According to Susan Blackmore, vision researcher Dr. Tomasz S. Troscianko of the University of Bristol speculated:
If you started with very little neural noise and it gradually increased, the effect would be of a light at the centre getting larger and larger and hence closer and closer...the tunnel would appear to move as the noise levels increased and the central light got larger and larger...If the whole cortex became so noisy that all the cells were firing fast, the whole area would appear light. (Blackmore 1993: 85)
Blackmore attributes the feelings of extreme peacefulness of the NDE to the release of endorphins in response to the extreme stress of the situation. The buzzing or ringing sound is attributed to cerebral anoxia and consequent effects upon the connections between brain cells (op. cit., 64).
Blackmore, Susan J. Dying to Live: Near-death Experiences, (Buffalo, N.Y. : Prometheus Books, 1993).
Dr. Karl Jansen has reproduced NDEs with ketamine, a short-acting hallucinogenic, dissociative anaesthetic.
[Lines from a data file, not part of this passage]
(** [url.ParseQuery]: the pairs in their order; [None] when one of them is malformed. *)
Fixpoint query_pairs (parts : list string) : option (list (string * string)) :=
  match parts with
  | [] => Some []
  | part :: parts =>
      if has_byte ";" part then None
      else if decide (part = EmptyString) then query_pairs parts
      else
        let '(k, v, _) := Cut part "=" in
        k ← QueryUnescape k; v ← QueryUnescape v; rest ← query_pairs parts;
        Some ((k, v) :: rest)
  end.

Definition ParseQuery (s : string) : option (list (string * string)) := query_pairs (split_byte "&" s).

(** [params[h] = vs[n-1]]: the last value of a name. *)
Definition last_values (l : list (string * string)) : gmap string string :=
  foldl (fun m kv => <[kv.1 := kv.2]> m) ∅ l.

Section Dsn.
Context (ParseMediaType : string -> res string (gmap string string)).

(** The named results of [ParseDSN]; nil parameters are [None]. *)
Definition ParseDSN (rawDSN : string) : string * option (gmap string string) * option string :=
  match GetScheme rawDSN with
  | Err e => (EmptyString, None, Some e)
  | Ok (_, path) =>
      let '(path, isURL) := CutPrefix path "//" in
      let opts := if isURL then "?"%char else ";"%char in
      let unescaped :=
        if isURL then PathUnescape (let '(p, _, _) := Cut path "#" in p) else Some path in
      match unescaped with
      | None => (EmptyString, None, Some "invalid URL escape"%string)
      | Some path =>
          let '(path, rest, _) := Cut path opts in
          let rest := TrimSpace rest in
          if decide (rest = EmptyString) then (path, None, None)
          else if isURL then
            match ParseQuery rest with
            | None => (path, None, Some "invalid query"%string)
            | Some [] => (path, None, None)
            | Some query => (path, Some (last_values query), None)
            end
          else
            match ParseMediaType ("text/plain;" +:+ rest) with
            | Err e => (path, None, Some e)
            | Ok params => (path, Some params, None)
            end
      end
  end.

(** ** file.go *)

Record FileWriter := mkFW {
  Filename : string;
  MaxSize : Z;
  MaxAge : Z;
  MaxBackups : Z;
  LocalTime : bool;
  Compress : bool
}.

(** A setting that is not a number leaves the value as it is. *)
Definition int_param (s : string) (old : Z) : Z := default old (Atoi s).

Definition set_max_size (w : FileWriter) (s : string) : FileWriter :=
  mkFW (Filename w) (int_param s (MaxSize w)) (MaxAge w) (MaxBackups w) (LocalTime w) (Compress w).
Definition set_max_age (w : FileWriter) (s : string) : FileWriter :=
  mkFW (Filename w) (MaxSize w) (int_param s (MaxAge w)) (MaxBackups w) (LocalTime w) (Compress w).
Definition set_backups (w : FileWriter) (s : string) : FileWriter :=
  mkFW (Filename w) (MaxSize w) (MaxAge w) (int_param s (MaxBackups w)) (LocalTime w) (Compress w).

(** [word] or a boolean; a value that is neither counts as false. *)
Definition flag_param (word s : string) : bool :=
  EqualFold s word || default false (ParseBool s).

Definition set_localtime (w : FileWriter) (s : string) : FileWriter :=
  let UTC := flag_param "UTC" s in
  mkFW (Filename w) (MaxSize w) (MaxAge w) (MaxBackups w) (negb UTC) (Compress w).
Definition set_compress (w : FileWriter) (s : string) : FileWriter :=
  mkFW (Filename w) (MaxSize w) (MaxAge w) (MaxBackups w) (LocalTime w) (flag_param "gzip" s).

Definition fileparams : list (string * (FileWriter -> string -> FileWriter)) :=
  [("max-size", set_max_size); ("max-age", set_max_age); ("backups", set_backups);
   ("localtime", set_localtime); ("compress", set_compress)]%string.

(** One turn of the loop over the parameters; what is unknown or invalid is only logged. *)
Definition apply_param (w : FileWriter) (kv : string * string) : FileWriter :=
  let s := TrimSpace kv.2 in
  if decide (s = EmptyString) then w
  else match assoc_lookup (ToLower kv.1) fileparams with
       | None => w
       | Some setup => setup w s
       end.

Fixpoint trim_slashes (s : string) : string :=
  match s with
  | EmptyString => EmptyString
  | String c s' =>
      match trim_slashes s' with
      | EmptyString => if is_byte "/" c then EmptyString else String c EmptyString
      | t => String c t
      end
  end.

(** [filepath.Base]. *)
Definition Base (path : string) : string :=
  if decide (path = EmptyString) then "."%string
  else
    let p := trim_slashes path in
    let p := match last_index "/" p with Some i => str_drop (S i) p | None => p end in
    if decide (p = EmptyString) then "/"%string else p.

Context (Abs : string -> res string string).
Context (order : gmap string string -> list (string * string)).

Definition default_writer (path : string) : FileWriter := mkFW path 100 30 3 true false.

Definition FileDSN (rawDSN : string) : res string FileWriter :=
  match GetScheme rawDSN with
  | Err e => Err e
  | Ok (_, rawDSN) =>
      match ParseDSN rawDSN with
      | (_, _, Some e) => Err e
      | (path, params, None) =>
          if decide (Base path ∈ ["."; "/"]%string) then Err "file:path expected"
          else
            match Abs path with
            | Err e => Err ("file:path ; " +:+ e)
            | Ok path => Ok (foldl apply_param (default_writer path) (order (default ∅ params)))
            end
      end
  end.

End Dsn.

(** ** env.go *)

Record EnvReader := mkEnv { GetEnv : string -> string; Namespace : string }.

Definition keyWithNamespace (space name : string) : string :=
  if decide (space = EmptyString) then name else space +:+ "_" +:+ name.

Definition GetEnvValue (e : EnvReader) (key : string) : string * bool :=
  let v := TrimSpace (GetEnv e (keyWithNamespace (Namespace e) key)) in
  (v, negb (bool_decide (v = EmptyString))).

(** An option reads the environment and changes a configuration; it may panic. *)
Definition EnvOption (A : Type) := EnvReader -> A -> outcome A.

Definition EnvString {A} (key : string) (eval : string -> A -> outcome A) : EnvOption A :=
  fun e a =>
    let '(s, ok) := GetEnvValue e key in
    if ok then eval (default s (Unquote s)) a else Ret a.

Fixpoint EnvApply {A} (e : EnvReader) (opts : list (EnvOption A)) (a : A) : outcome A :=
  match opts with
  | [] => Ret a
  | opt :: opts => outcome_bind (opt e a) (EnvApply e opts)
  end.

Definition Environment (getenv : string -> string) : EnvReader := mkEnv getenv "OTEL".

(** ** Lemmas *)

Definition scheme_char (c : ascii) : bool := is_alpha c || is_scheme_rest c.

(** A letter followed by letters, digits, plus, minus or dot. *)
Definition valid_scheme (s : string) : bool :=
  match s with EmptyString => false | String c s => is_alpha c && all_bytes scheme_char s end.

(** The reference: the longest run of scheme bytes, and what follows it. *)
Definition scheme_ref (raw : string) : res string (string * string) :=
  let '(a, b) := span scheme_char raw in
  match b with
  | EmptyString => if bool_decide (a = EmptyString) || valid_scheme a then Ok (raw, EmptyString) else Ok (EmptyString, raw)
  | String c b =>
      if valid_scheme a then
        if is_byte ":" c then Ok (a, b) else Ok (EmptyString, raw)
      else if is_byte ":" c && bool_decide (a = EmptyString) then Err "missing scheme"%string
      else Ok (EmptyString, raw)
  end.

Lemma app_not_empty (pre : string) c : pre +:+ String c EmptyString <> EmptyString.
Proof. by destruct pre. Qed.

Lemma scheme_loop_in raw pre s : pre <> EmptyString ->
  scheme_loop raw pre s =
    let '(a, b) := span scheme_char s in
    match b with
    | EmptyString => Ok (raw, EmptyString)
    | String c b => if is_byte ":" c then Ok (pre +:+ a, b) else Ok (EmptyString, raw)
    end.
Proof.
  revert pre. induction s as [|c s IH]; intros pre Hp; [done|].
  cbn [scheme_loop span]. unfold scheme_char at 1.
  rewrite IH by apply app_not_empty. rewrite decide_False by done.
  destruct (is_alpha c), (is_scheme_rest c); cbn [orb];
    try (destruct (span scheme_char s) as [a b]; destruct b; [done|]; by rewrite append_assoc).
  rewrite decide_False by done. by rewrite append_nil_r.
Qed.

Lemma alpha_not_colon c : scheme_char c = true -> is_byte ":" c = false.
Proof. by destruct c as [[] [] [] [] [] [] [] []]. Qed.

Lemma span_fst_all p s : all_bytes p (span p s).1 = true.
Proof.
  induction s as [|c s IH]; simpl; [done|]. destruct (p c) eqn:E; simpl; [|done].
  destruct (span p s); simpl in *. by rewrite E, IH.
Qed.

Lemma dsn_scheme_ref raw : GetScheme raw = scheme_ref raw.
Proof.
  unfold GetScheme, scheme_ref. destruct raw as [|c s]; [done|].
  cbn [scheme_loop span]. unfold scheme_char at 1.
  destruct (is_alpha c) eqn:Ha; cbn [orb].
  - change (EmptyString +:+ String c EmptyString) with (String c EmptyString).
    rewrite scheme_loop_in by done. pose proof (span_fst_all scheme_char s) as Hall.
    destruct (span scheme_char s) as [a b]. simpl in Hall.
    assert (valid_scheme (String c a) = true) as Hv by (cbn; by rewrite Ha, Hall).
    rewrite Hv. rewrite orb_true_r. destruct b as [|d b]; [done|].
    by rewrite append_cons.
  - destruct (is_scheme_rest c) eqn:Hr.
    + rewrite decide_True by done. destruct (span scheme_char s) as [a b].
      assert (valid_scheme (String c a) = false) as Hv by (cbn; by rewrite Ha).
      rewrite Hv. rewrite (bool_decide_eq_false_2 (String c a = EmptyString)) by done.
      destruct b; [done|]. by rewrite andb_false_r.
    + rewrite !decide_True by done. cbn. by destruct (is_byte ":" c).
Qed.

Lemma dsn_scheme_valid s rest : valid_scheme s = true -> GetScheme (s +:+ String ":" rest) = Ok (s, rest).
Proof.
  intros Hv. rewrite dsn_scheme_ref. unfold scheme_ref.
  rewrite span_app; [by rewrite Hv| |done].
  destruct s as [|c s]; [done|]. cbn in *. apply andb_prop in Hv as [Ha Hs]. unfold scheme_char at 1.
  by rewrite Ha, Hs.
Qed.

Lemma dsn_scheme_bare s : valid_scheme s = true -> GetScheme s = Ok (s, EmptyString).
Proof.
  intros Hv. rewrite dsn_scheme_ref. unfold scheme_ref. rewrite span_all.
  - by rewrite Hv, orb_true_r.
  - destruct s as [|c s]; [done|]. cbn in *. apply andb_prop in Hv as [Ha Hs]. unfold scheme_char at 1.
    by rewrite Ha, Hs.
Qed.

(** A rooted path is no scheme. *)
Lemma dsn_scheme_rooted p : GetScheme (String "/" p) = Ok (EmptyString, String "/" p).
Proof. done. Qed.

Lemma CutPrefix_rooted p : stops (is_byte "/") p = true -> CutPrefix (String "/" p) "//" = (String "/" p, false).
Proof.
  intros Hs. cbn [CutPrefix]. rewrite decide_True by done. destruct p as [|c p]; [done|]. cbn [CutPrefix].
  destruct (decide (c = "/"%char)) as [->|]; done.
Qed.

(** Settings of different names do not interfere. *)
Definition param (l : list (string * string)) (name : string) : option string :=
  s ← assoc_lookup name (map (fun kv => (ToLower kv.1, TrimSpace kv.2)) l);
  if decide (s = EmptyString) then None else Some s.

Definition int_setting (s : option string) (old : Z) : Z :=
  match s with None => old | Some s => int_param s old end.

(** The writer a list of parameters asks for. *)
Definition writer_spec (w : FileWriter) (l : list (string * string)) : FileWriter :=
  mkFW (Filename w)
    (int_setting (param l "max-size") (MaxSize w))
    (int_setting (param l "max-age") (MaxAge w))
    (int_setting (param l "backups") (MaxBackups w))
    (match param l "localtime" with None => LocalTime w | Some s => negb (flag_param "UTC" s) end)
    (match param l "compress" with None => Compress w | Some s => flag_param "gzip" s end).

Lemma param_cons k v l name :
  param ((k, v) :: l) name =
    if decide (name = ToLower k) then
      (if decide (TrimSpace v = EmptyString) then None else Some (TrimSpace v))
    else param l name.
Proof. unfold param. cbn [map assoc_lookup fst snd]. by destruct (decide (name = ToLower k)). Qed.

Lemma param_absent l name : (name ∉ map (fun kv => ToLower kv.1) l) -> param l name = None.
Proof.
  induction l as [|[k v] l IH]; intros Hn; [done|]. rewrite param_cons.
  cbn in Hn. apply not_elem_of_cons in Hn as [Hk Hn]. rewrite decide_False by done. by apply IH.
Qed.

(** The step of the loop changes the one setting it names. *)
Lemma apply_param_spec w k v l : (ToLower k ∉ map (fun kv => ToLower kv.1) l) ->
  writer_spec (apply_param w (k, v)) l = writer_spec w ((k, v) :: l).
Proof.
  intros Hn%param_absent. unfold apply_param, writer_spec. rewrite !param_cons. cbn [fst snd fileparams assoc_lookup].
  destruct (decide (TrimSpace v = EmptyString)) as [Ev|Hv].
  - repeat case_decide; try congruence;
      repeat match goal with H : _ = ToLower k |- _ => rewrite <- H in Hn; clear H end; by rewrite ?Hn.
  - repeat (case_decide; [|]); cbn;
      repeat match goal with H : ToLower k = _ |- _ => rewrite H in *; clear H end;
      repeat case_decide; try congruence; by rewrite ?Hn.
Qed.

Lemma apply_params_spec l w : NoDup (map (fun kv => ToLower kv.1) l) ->
  foldl apply_param w l = writer_spec w l.
Proof.
  revert w. induction l as [|[k v] l IH]; intros w Hd; [by destruct w|].
  cbn in Hd. apply NoDup_cons in Hd as [Hk Hd]. cbn [foldl]. rewrite IH by done. by apply apply_param_spec.
Qed.

Lemma assoc_lookup_perm {V} (l l' : list (string * V)) k :
  l ≡ₚ l' -> NoDup (map fst l) -> assoc_lookup k l = assoc_lookup k l'.
Proof.
  induction 1 as [|[k1 v1] l l' Hp IH|[k1 v1] [k2 v2] l|l1 l2 l3 H12 IH1 H23 IH2]; intros Hd; [done| | |].
  - cbn in *. apply NoDup_cons in Hd as [_ Hd]. by rewrite IH.
  - cbn in *. apply NoDup_cons in Hd as [Hn _]. apply not_elem_of_cons in Hn as [Hn _].
    repeat case_decide; congruence.
  - rewrite IH1 by done. apply IH2. by rewrite <- H12.
Qed.

Lemma param_perm l l' name : l ≡ₚ l' -> NoDup (map (fun kv => ToLower kv.1) l) -> param l name = param l' name.
Proof.
  intros Hp Hd. unfold param. erewrite assoc_lookup_perm; [done|by rewrite Hp|].
  by rewrite map_map.
Qed.

(** ** Theorems *)

(** [GetScheme] takes the longest run of scheme bytes for the scheme when a letter starts
    it and a colon or the end of the text follows; a leading colon is an error, and
    everything else is a path without a scheme. *)
Theorem get_scheme_reference raw : GetScheme raw = scheme_ref raw.
Proof. apply dsn_scheme_ref. Qed.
The anaesthesia is the result of the patient being so 'dissociated' and 'removed from their body' that it is possible to carry out surgical procedures. This is wholly different from the 'unconsciousness' produced by conventional anesthetics, although ketamine is also an excellent analgesic (pain killer) by a different route (i.e. not due to dissociation). Ketamine is related to phencyclidine (PCP). Both drugs are arylcyclohexylamines - they are not opioids and are not related to LSD. In contrast to PCP, ketamine is relatively safe, is much shorter acting, is an uncontrolled drug in most countries, and remains in use as an anaesthetic for children in industrialised countries and all ages in the third world as it is cheap and easy to use. Anaesthetists prevent patients from having NDE's ('emergence phenomena') by the co-administration of sedatives which produce 'true' unconsciousness rather than dissociation.*
According to Dr. Jansen, ketamine can reproduce all the main features of the NDE, including travel through a dark tunnel into the light, the feeling that one is dead, communing with God, hallucinations, out-of-body experiences, strange noises, etc. This does not prove that the NDE is nothing but a set of physical responses, nor does it prove that there is no life after death. It does, however, prove that an NDE is not compelling evidence for belief in either the existence of a separate consciousness or of an afterlife.